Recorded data
· · · · ·

(** The loop that fills [image_contents] with data URLs. *)
Fixpoint image_contents (o : OS) (image_paths : list str) : result (list str) :=
  match image_paths with
  | [] => Ok []
  | path :: r =>
      rbind (encode_image o path) (fun base64_image =>
      rbind (image_contents o r) (fun more =>
      Ok ((py "data:image/jpeg;base64," ++ base64_image) :: more)))
  end.

Section GenerationClient.
Variable v : script.
Variable env : Env.
Local Open Scope py_scope.

(** for attempt in [todo]: ...; after the loop: the abort text. *)
Fixpoint attempts (prompt_text : str) (images : list str) (max_tokens : Z)
    (todo : list Z) : M str :=
  match todo with
  | [] => ret (aborted_text v)
  | attempt :: rest =>
      r <- requests_post env prompt_text images max_tokens ;;
      match r with
      | Completion content => ret content
      | HTTPError status text =>
          if (status =? 429)%Z then
            let wait := (5 * (attempt + 1))%Z in
            time_sleep wait ;;;
            attempts prompt_text images max_tokens rest
          else ret (api_error_text v ++ text)
      | RequestException text => ret (connection_error_text v ++ text)
      | Malformed e => raise e
      end
  end.

Definition generate_catalog_text (image_paths : list str) (prompt_text : str)
    (max_tokens : Z) : M str :=
  images <- lift (image_contents (os env) image_paths) ;;
  attempts prompt_text images max_tokens (range 3).

End GenerationClient.

(* ================================================================== *)
(** * Image locator                                                    *)
(* ================================================================== *)

Definition hyphen : codepoint := 45%N.

Definition image_suffixes : list str := [py ".jpg"; py ".jpeg"; py ".png"].

Section ImageLocator.
Context {U : Unicode}.
Variable o : OS.

(** next((p for p in object_id.split("/") if p.isdigit() and len(p) == 4), None) *)
Definition year_of (object_id : str) : option str :=
  find (fun p => isdigit p && (length p =? 4)) (split_char slash object_id).

(** object_id.replace("/", "-").split()[0] *)
Definition prefix_of (object_id : str) : result str :=
  match split_whitespace (replace_char slash hyphen object_id) with
  | w :: _ => Ok w
  | [] => Raise (Exn IndexError (py "list index out of range"))
  end.

Definition is_image_name (f : str) : bool :=
  existsb (endswith (str_lower f)) image_suffixes.

Definition find_images_for_object (base_folder object_id : str) (max_images : Z)
  : result (list str) :=
  match year_of object_id with
  | None | Some [] => Ok []
  | Some year =>
      let folder := os_path_join base_folder year in
      if negb (path_exists o folder) then Ok []
      else
        rbind (prefix_of object_id) (fun prefix =>
        rbind (listdir o folder) (fun entries =>
        let candidates := filter is_image_name entries in
        let matches := sorted (filter (fun f => startswith f prefix) candidates) in
        Ok (map (os_path_join folder) (slice_to matches max_images))))
  end.

End ImageLocator.

(* ================================================================== *)
(** * Batch orchestrator                                               *)
(* ================================================================== *)

Record ResultRecord := {
  Source : str;        (** "Source" / "Quelle" *)
  ObjectID : str;      (** "Object ID" / "Objekt-ID" *)
  Images : str;        (** "Images" / "Bilder" *)
  Description : str    (** "Description" / "Katalogtext" *)
}.

(** Whether a cell holds a key: with dropna=True the empty cells do not. *)
Definition is_key (c : cell) : bool :=
  match c with
  | Empty | NaT => false
  | TextCell _ | Scalar _ _ => true
  end.

(** Whether two cells hold the same key. *)
Definition key_eqb (a b : cell) : bool :=
  match a, b with
  | TextCell s, TextCell u => str_eqb s u
  | Scalar q _, Scalar r _ => QArith_base.Qeq_bool q r
  | _, _ => false
  end.

(** The order pandas sorts keys by: scalars that are no text by their
    value, before texts by their code points. *)
Definition key_leb (a b : cell) : bool :=
  match a, b with
  | Scalar q _, Scalar r _ => QArith_base.Qle_bool q r
  | Scalar _ _, _ => true
  | TextCell _, Scalar _ _ => false
  | TextCell s, TextCell u => str_leb s u
  | TextCell _, _ => true
  | _, Scalar _ _ => false
  | _, TextCell _ => false
  | _, _ => true
  end.

(** The keys of a column in the order in which they first appear, each
    once. *)
Fixpoint first_seen (seen : list cell) (keys : list cell) : list cell :=
  match keys with
  | [] => []
  | k :: r =>
      if existsb (key_eqb k) seen then first_seen seen r
      else k :: first_seen (k :: seen) r
  end.

(** Sorting keys, by insertion. *)
Fixpoint insert_key (x : cell) (l : list cell) : list cell :=
  match l with
  | [] => [x]
  | y :: r => if key_leb x y then x :: l else y :: insert_key x r
  end.

Fixpoint sort_keys (l : list cell) : list cell :=
  match l with
  | [] => []
  | x :: r => insert_key x (sort_keys r)
  end.

(** The positions at which a label occurs. *)
Fixpoint positions (label : str) (i : nat) (labels : list str) : list nat :=
  match labels with
  | [] => []
  | l :: r =>
      if str_eqb l label then i :: positions label (S i) r
      else positions label (S i) r
  end.

(** Iterating [df.groupby(column)], pandas' defaults being sort=True and
    dropna=True: one (key, group) pair per distinct key, the keys
    ascending; rows with an empty key cell belong to no group; a
    group keeps its rows in the order of the frame.  A label that
    occurs more than once is refused. *)
Definition groupby (df : DataFrame) (column : str)
  : result (list (cell * list (list cell))) :=
  match positions column 0 (columns df) with
  | [] => Raise (Exn KeyError (py "'" ++ column ++ py "'"))
  | [i] =>
      let key (row : list cell) := nth i row Empty in
      let keys := sort_keys (first_seen [] (filter is_key (map key (rows df)))) in
      Ok (map (fun k => (k, filter (fun row => key_eqb k (key row)) (rows df))) keys)
  | _ => Raise (Exn ValueError
                  (py "Grouper for '" ++ column ++ py "' not 1-dimensional"))
  end.

Definition column_missing_text (v : script) : str :=
  match v with
  | main_py => py "Error: Expected column 't1' not found (after normalization)!"
  | aktuell_py => py "❌ Erwartete Spalte 't1' fehlt (nach Normalisierung)!"
  end.

Section Orchestrator.
Context {U : Unicode}.
Variable v : script.
Variable env : Env.
Local Open Scope py_scope.

(** str(c).strip().lower() *)
Definition normalise_label (c : str) : str := str_lower (strip c).

(** What goes under "Object ID": aktuell.py writes the sentinel for
    an empty identifier. *)
Definition shown_id (object_id : str) : str :=
  match v, object_id with
  | aktuell_py, [] => missing v
  | _, _ => object_id
  end.

Definition no_image_record (excel_path object_id : str) : ResultRecord :=
  {| Source := os_path_basename excel_path;
     ObjectID := shown_id object_id;
     Images := [];
     Description := no_image_text v |}.

Definition error_record (excel_path object_id : str) (e : exn) : ResultRecord :=
  {| Source := os_path_basename excel_path;
     ObjectID := shown_id object_id;
     Images := [];
     Description := processing_error_text v ++ exn_text e |}.

(** group.iloc[0] *)
Definition iloc0 (labels : list str) (group : list (list cell)) : result Series :=
  match group with
  | row :: _ => Ok (combine labels row)
  | [] => Raise (Exn IndexError (py "single positional indexer is out-of-bounds"))
  end.

(** The try block of the loop, up to the record it appends.  After
    [results.append] the block only sleeps, which does not raise, so
    the record is handed back at the end. *)
Definition try_block (excel_path base_folder : str) (labels : list str)
    (key : str) (group : list (list cell)) : M ResultRecord :=
  let object_id := strip key in
  image_paths <-
    lift (find_images_for_object (os env) base_folder object_id MAX_IMAGES) ;;
  match image_paths with
  | [] => ret (no_image_record excel_path object_id)
  | _ =>
      first_row <- lift (iloc0 labels group) ;;
      let first_row := map (fun lc => (normalise_label (fst lc), snd lc)) first_row in
      prompt <- lift (build_prompt v env first_row image_paths object_id) ;;
      catalog_text <- generate_catalog_text v env image_paths prompt MAX_TOKENS ;;
      time_sleep API_WAIT ;;;
      ret {| Source := os_path_basename excel_path;
             ObjectID := shown_id object_id;
             Images := join (py ", ") (map os_path_basename image_paths);
             Description := catalog_text |}
  end.

(** One turn of the loop: the try block and its except clause. *)
Definition one_object (excel_path base_folder : str) (labels : list str)
    (key : str) (group : list (list cell)) : M ResultRecord :=
  try_except (try_block excel_path base_folder labels key group)
             (fun e => ret (error_record excel_path (strip key) e)).

(** for i, (object_id, group) in enumerate(grouped), from index [i] on *)
Fixpoint for_objects (excel_path base_folder : str) (labels : list str)
    (max_objects : Z) (i : Z) (grouped : list (str * list (list cell)))
    (results : list ResultRecord) : M (list ResultRecord) :=
  match grouped with
  | [] => ret results
  | (key, group) :: rest =>
      if (i >=? max_objects)%Z then ret results
      else
        r <- one_object excel_path base_folder labels key group ;;
        for_objects excel_path base_folder labels max_objects (i + 1) rest
                    (results ++ [r])
  end.

(** The loop is handed [str(object_id)] for the key [object_id] of a
    group: the try block takes it first, and on a key it cannot
    raise. *)
Definition process_excel (excel_path base_folder : str)
    (row_start_1_based row_end_1_based max_objects : Z) : M (list ResultRecord) :=
  df <- lift (read_excel env excel_path) ;;
  let labels := map normalise_label (columns df) in
  let df := {| columns := labels;
               rows := slice (rows df) (row_start_1_based - 1) row_end_1_based |} in
  if negb (existsb (str_eqb (py "t1")) (columns df)) then
    raise (Exn ValueError (column_missing_text v))
  else
    grouped <- lift (groupby df (py "t1")) ;;
    for_objects excel_path base_folder labels max_objects 0
                (map (fun kg => (cell_str (fst kg), snd kg)) grouped) [].

End Orchestrator.

(* ================================================================== *)
(** * Notions the statements use                                     *)
(* ================================================================== *)

(** The order [sorted] sorts by. *)
Definition str_le (a b : str) : Prop := str_leb a b = true.

(** The facts sentence as the specification words it: of the labelled
    fields, in their order, those that are not the sentinel, each as
    label and value, joined with "; ". *)
Definition facts_sentence (v : script) (fields : list (str * str)) : str :=
  join (py "; ")
    (map (fun lv => fst lv ++ snd lv)
         (filter (fun lv => negb (str_eqb (snd lv) (missing v))) fields)).

Definition german_fields (manufacturer material dimensions year : str) :=
  [(py "Hersteller: ", manufacturer); (py "Material: ", material);
   (py "Maße: ", dimensions); (py "Jahr: ", year)].

Definition english_fields (manufacturer material dimensions year : str) :=
  [(py "Manufacturer: ", manufacturer); (py "Material: ", material);
   (py "Dimensions: ", dimensions); (py "Year: ", year)].

(** Whether an answer is the rate-limit answer (status 429). *)
Definition is_rate_limit (r : response) : bool :=
  match r with
  | HTTPError status _ => (status =? 429)%Z
  | _ => false
  end.

(** What [k] rate-limited attempts leave in the trace: the request [P]
    and the wait after it, attempt by attempt. *)
Definition retries (P : event) (k : nat) : trace :=
  flat_map (fun n => [P; Sleep (5 * Z.of_nat (S n))]) (seq 0 k).

Section Batch.
Context {U : Unicode}.
Variable v : script.
Variable env : Env.
Variables (excel_path base_folder : str) (labels : list str).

· · · · ·

Work item → The count alone is wanted: how many lines above hold the string "else"?

Task output → 7